Por ello, cuando presencio actuaciones desde las administraciones de falta de visión como el caso de Cosmos, el centro comercial de Rabanales 21, el escaso apoyo a éste centro de innovación y desarrollo que cuenta según datos de la Cámara de Cuentas de Andalucía con el menor apoyo de participación de la Junta de Andalucía en su participación societaria, o los interminables retrasos en proyectos de ciudad como el palacio de congresos o el de exposiciones, entre los temas de reciente actualidad, compruebo que las buenas intenciones ya no son suficientes y que ya ha pasado el tiempo de las palabras que no llegan a puerto. Hace falta por tanto un vuelvo definitivo y hacer lo que hicieron otras ciudades cuando se vieron en tesituras como la nuestra, llevar a cabo un pacto por la ciudad, un pacto leal y comprometido de todos para encaminar una senda diferente a la que venimos emprendiendo desde hace décadas, un pacto de los cordobeses para Córdoba, dejando atrás la simplificación ideológica y abrazando el camino de emprender objetivos claros y concisos para el futuro de todos.

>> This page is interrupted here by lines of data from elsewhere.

Definition empty_summary : DraftPieceTextSummary := mkTextSummary 0 0 0.

Definition is_newline (b : byte) : bool := byte_val b =? 10.
Definition count_newlines (text : list byte) : Z := zlen (filter (fun b => is_newline b = true) text).

Definition from_utf8 (text : list byte) : DraftPieceTextSummary :=
  if zlen text =? 0 then empty_summary
  else mkTextSummary (zlen text) (count_newlines text) (count_newlines text + 1).

Definition is_canonical (s : DraftPieceTextSummary) : bool :=
  if ts_bytes s =? 0 then (ts_newlines s =? 0) && (ts_lines s =? 0)
  else match checked_add64 (ts_newlines s) 1 with Some lines => ts_lines s =? lines | None => false end.

Inductive DraftCompositeSearchKey :=
  | BeforeMarkers (anchor : Z)
  | KeyMarker (anchor order_key : Z) (marker_id : list byte)
  | AfterMarkers (anchor : Z).

Definition anchor (k : DraftCompositeSearchKey) : Z :=
  match k with BeforeMarkers a | KeyMarker a _ _ | AfterMarkers a => a end.

Definition search_key_cmp (a b : DraftCompositeSearchKey) : comparison :=
  then_with (anchor a ?= anchor b)
    match a, b with
    | BeforeMarkers _, BeforeMarkers _ | AfterMarkers _, AfterMarkers _ => Eq
    | BeforeMarkers _, _ | KeyMarker _ _ _, AfterMarkers _ => Lt
    | AfterMarkers _, _ | KeyMarker _ _ _, BeforeMarkers _ => Gt
    | KeyMarker _ left_order left_id, KeyMarker _ right_order right_id =>
        then_with (left_order ?= right_order) (byte_cmp left_id right_id)
    end.

Record DraftPieceMarker := mkPieceMarker {
  pm_id : list byte; pm_order : Z; pm_label : Z; pm_asset : AssetId }.

Inductive DraftPieceLeafValue := LeafText (text : list byte) | LeafMarker (marker : DraftPieceMarker).

Record DraftPieceRecordKey := mkRecordKey { rk_draft : list byte; rk_id : list byte }.

Record DraftPieceLeafRecord := mkLeafRecord {
  lr_key : DraftPieceRecordKey;
  lr_value : DraftPieceLeafValue;
  lr_summary : DraftPieceTextSummary;
  lr_digest : list byte
}.

Record DraftPieceChild := mkChild {
  c_id : list byte;
  c_digest : list byte;
  c_bytes : Z;
  c_newlines : Z;
  c_lines : Z;
  c_pieces : Z;
  c_markers : Z;
  c_marker_digest : list byte;
  c_first : DraftCompositeSearchKey;
  c_last : DraftCompositeSearchKey
}.

Definition child_summary (c : DraftPieceChild) : DraftPieceTextSummary :=
  mkTextSummary (c_bytes c) (c_newlines c) (c_lines c).

Record DraftPieceNodeRecord := mkNodeRecord {
  nr_key : DraftPieceRecordKey;
  nr_height : Z;
  nr_children : list DraftPieceChild;
  nr_digest : list byte
}.

Record DraftPieceSummary := mkSummary {
  sm_bytes : Z;
  sm_newlines : Z;
  sm_lines : Z;
  sm_pieces : Z;
  sm_markers : Z;
  sm_marker_digest : list byte;
  sm_height : Z;
  sm_root_digest : list byte
}.

#[global] Instance text_summary_eq_dec : EqDecision DraftPieceTextSummary.
Proof. solve_decision. Defined.
#[global] Instance search_key_eq_dec : EqDecision DraftCompositeSearchKey.
Proof. solve_decision. Defined.
#[global] Instance asset_version_eq_dec : EqDecision AssetIdentityVersion.
Proof. solve_decision. Defined.
#[global] Instance asset_eq_dec : EqDecision AssetId.
Proof. solve_decision. Defined.
#[global] Instance piece_marker_eq_dec : EqDecision DraftPieceMarker.
Proof. solve_decision. Defined.
#[global] Instance leaf_value_eq_dec : EqDecision DraftPieceLeafValue.
Proof. solve_decision. Defined.
#[global] Instance record_key_eq_dec : EqDecision DraftPieceRecordKey.
Proof. solve_decision. Defined.
#[global] Instance leaf_record_eq_dec : EqDecision DraftPieceLeafRecord.
Proof. solve_decision. Defined.
#[global] Instance child_eq_dec : EqDecision DraftPieceChild.
Proof. solve_decision. Defined.
#[global] Instance node_record_eq_dec : EqDecision DraftPieceNodeRecord.
Proof. solve_decision. Defined.
#[global] Instance summary_eq_dec : EqDecision DraftPieceSummary.
Proof. solve_decision. Defined.

(** ** Digests and summaries *)

Definition checked_offset_key (key : DraftCompositeSearchKey) (offset : Z)
    : result DraftPieceRejectedReason DraftCompositeSearchKey :=
  match key with
  | BeforeMarkers a => a ← ok_or AggregateOverflow (checked_add64 a offset); Ok (BeforeMarkers a)
  | KeyMarker a order id => a ← ok_or AggregateOverflow (checked_add64 a offset); Ok (KeyMarker a order id)
  | AfterMarkers a => a ← ok_or AggregateOverflow (checked_add64 a offset); Ok (AfterMarkers a)
  end.

Definition same_marker_order_slot (l r : DraftCompositeSearchKey) : bool :=
  match l, r with
  | KeyMarker left_anchor left_order _, KeyMarker right_anchor right_order _ =>
      (left_anchor =? right_anchor) && (left_order =? right_order)
  | _, _ => false
  end.

(** The accumulators of the loop of [aggregate_children]. *)
Record Aggregate := mkAggregate {
  ag_text : Z;
  ag_newlines : Z;
  ag_pieces : Z;
  ag_markers : Z;
  ag_prefix : Z;
  ag_previous : option DraftCompositeSearchKey
}.

Definition child_malformed (c : DraftPieceChild) : bool :=
  (c_pieces c =? 0) || (c_pieces c <? c_markers c) || negb (anchor (c_first c) =? 0)
  || negb (anchor (c_last c) =? c_bytes c) || bool_decide (search_key_cmp (c_first c) (c_last c) = Gt)
  || ((c_bytes c =? 0) && negb (c_markers c =? c_pieces c)) || negb (is_canonical (child_summary c)).

(** Markers that meet at one anchor are in increasing order. *)
Definition out_of_order (previous : option DraftCompositeSearchKey) (translated_first : DraftCompositeSearchKey) : bool :=
  match previous, translated_first with
  | Some previous, KeyMarker _ _ _ =>
      (anchor previous =? anchor translated_first)
      && (bool_decide (search_key_cmp previous translated_first <> Lt)
          || same_marker_order_slot previous translated_first)
  | _, _ => false
  end.

Definition aggregate_child (a : Aggregate) (c : DraftPieceChild) : result DraftPieceRejectedReason Aggregate :=
  if child_malformed c then Err TreeLimit
  else
    translated_first ← checked_offset_key (c_first c) (ag_prefix a);
    if out_of_order (ag_previous a) translated_first then Err TreeLimit
    else
      translated_last ← checked_offset_key (c_last c) (ag_prefix a);
      let previous := match translated_last with KeyMarker _ _ _ => Some translated_last | _ => None end in
      prefix ← ok_or AggregateOverflow (checked_add64 (ag_prefix a) (c_bytes c));
      text ← ok_or AggregateOverflow (checked_add64 (ag_text a) (c_bytes c));
      newlines ← ok_or AggregateOverflow (checked_add64 (ag_newlines a) (c_newlines c));
      pieces ← ok_or AggregateOverflow (checked_add64 (ag_pieces a) (c_pieces c));
      markers ← ok_or AggregateOverflow (checked_add64 (ag_markers a) (c_markers c));
      Ok (mkAggregate text newlines pieces markers prefix previous).

Fixpoint aggregate_loop (a : Aggregate) (children : list DraftPieceChild) : result DraftPieceRejectedReason Aggregate :=
  match children with
  | [] => Ok a
  | c :: children => a ← aggregate_child a c; aggregate_loop a children
  end.

Definition aggregate_children (children : list DraftPieceChild)
    : result DraftPieceRejectedReason (DraftPieceTextSummary * Z * Z) :=
  a ← aggregate_loop (mkAggregate 0 0 0 0 0 None) children;
  lines ← (if ag_text a =? 0 then if negb (ag_newlines a =? 0) then Err TreeLimit else Ok 0
           else ok_or AggregateOverflow (checked_add64 (ag_newlines a) 1));
  Ok (mkTextSummary (ag_text a) (ag_newlines a) lines, ag_pieces a, ag_markers a).

Definition search_key_bytes (k : DraftCompositeSearchKey) : list byte :=
  match k with
  | BeforeMarkers a => x00 :: e_u64 a
  | KeyMarker a order id => x01 :: e_u64 a ++ e_u64 order ++ id
  | AfterMarkers a => x02 :: e_u64 a
  end.

(** The offset of the last key of a child behind the children before it. *)
Fixpoint last_key (last : DraftCompositeSearchKey) (prefix : Z) (children : list DraftPieceChild)
    : result DraftPieceRejectedReason DraftCompositeSearchKey :=
  match children with
  | [] => Ok last
  | c :: children =>
      last ← checked_offset_key (c_last c) prefix;
      prefix ← ok_or AggregateOverflow (checked_add64 prefix (c_bytes c));
      last_key last prefix children
  end.

Section Digests.
Context {H : Type} `{Sha256 H}.

Definition digest_bytes (domain : list byte) (parts : list (list byte)) : list byte :=
  sha_finalize (fold_left update_part parts (sha_update sha_new domain)).

Definition canonical_empty_marker_digest : list byte :=
  lp_hash [bytes_of_string "syndic/draft-ordered-marker-fold/v1/empty"].
Definition canonical_empty_root_digest : list byte :=
  lp_hash [bytes_of_string "syndic/draft-sequence-root/v1/empty"].

Definition piece_marker_digest (m : DraftPieceMarker) (s : DraftPieceTextSummary) : list byte :=
  digest_bytes (bytes_of_string "beryl.syndic.draft-piece.marker-leaf.v2")
    [pm_id m; e_u64 (pm_order m); e_u64 (pm_label m); [version_byte (version (pm_asset m))];
     asset_digest (pm_asset m); e_u64 (asset_length (pm_asset m));
     e_u64 (ts_bytes s); e_u64 (ts_newlines s); e_u64 (ts_lines s)].

Definition leaf_digest (value : DraftPieceLeafValue) (s : DraftPieceTextSummary) : list byte :=
  match value with
  | LeafText text =>
      digest_bytes (bytes_of_string "beryl.syndic.draft-piece.text-leaf.v1")
        [text; e_u64 (ts_bytes s); e_u64 (ts_newlines s); e_u64 (ts_lines s)]
  | LeafMarker marker => piece_marker_digest marker s
  end.

Definition marker_fold (digests : list (list byte)) : list byte :=
  let hash := fold_left sha_update digests (sha_update sha_new (bytes_of_string "beryl.syndic.draft-piece.marker-fold.v1")) in
  if zlen digests =? 0 then canonical_empty_marker_digest
  else sha_finalize (sha_update hash (e_u64 (zlen digests))).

No es ya tiempo de debatir por debatir, cuando éste teniendo en cuenta la experiencia de nuestra ciudad, nos ha llevado al inmovilismo o la falta de visión más allá de los argumentos esgrimidos. Hay una frase que traigo a colación de lo que ha venido transcendiendo en nuestra ciudad y es aquella que subraya que “cuando las emociones o las ideologías entran en el debate, aparece el conflicto, cuando son las razones surge el acercamiento”.
Urge ya dar pasos claros y definitivos, fuera ya las comparecencias de prensa y los aullidos de queja también, el futuro no es alentador, si no cogemos de una vez las riendas del futuro de nuestra capital. El enemigo, si es que existe como tal, esta fuera y lo encontramos en las administraciones autonómica y central cuando no conseguimos ser más oferente de apoyos y atención que otras capitales o provincias, y en todo caso el enemigo lo encontramos dentro cuando anteponemos nuestros egos y protagonismos al objetivo único de trabajar por una ciudad, por una provincia, que como vengo argumentando desde hace tiempo, bien merece una oportunidad, una oportunidad que debe partir de cada uno de nosotros desde la humildad y el desprendimiento, una oportunidad a exigir a quien se nos ponga delante y no apueste por nuestro progreso actual y futuro.
Convirtamos las oportunidades en objetivos claros y concisos, es el momento de la acción.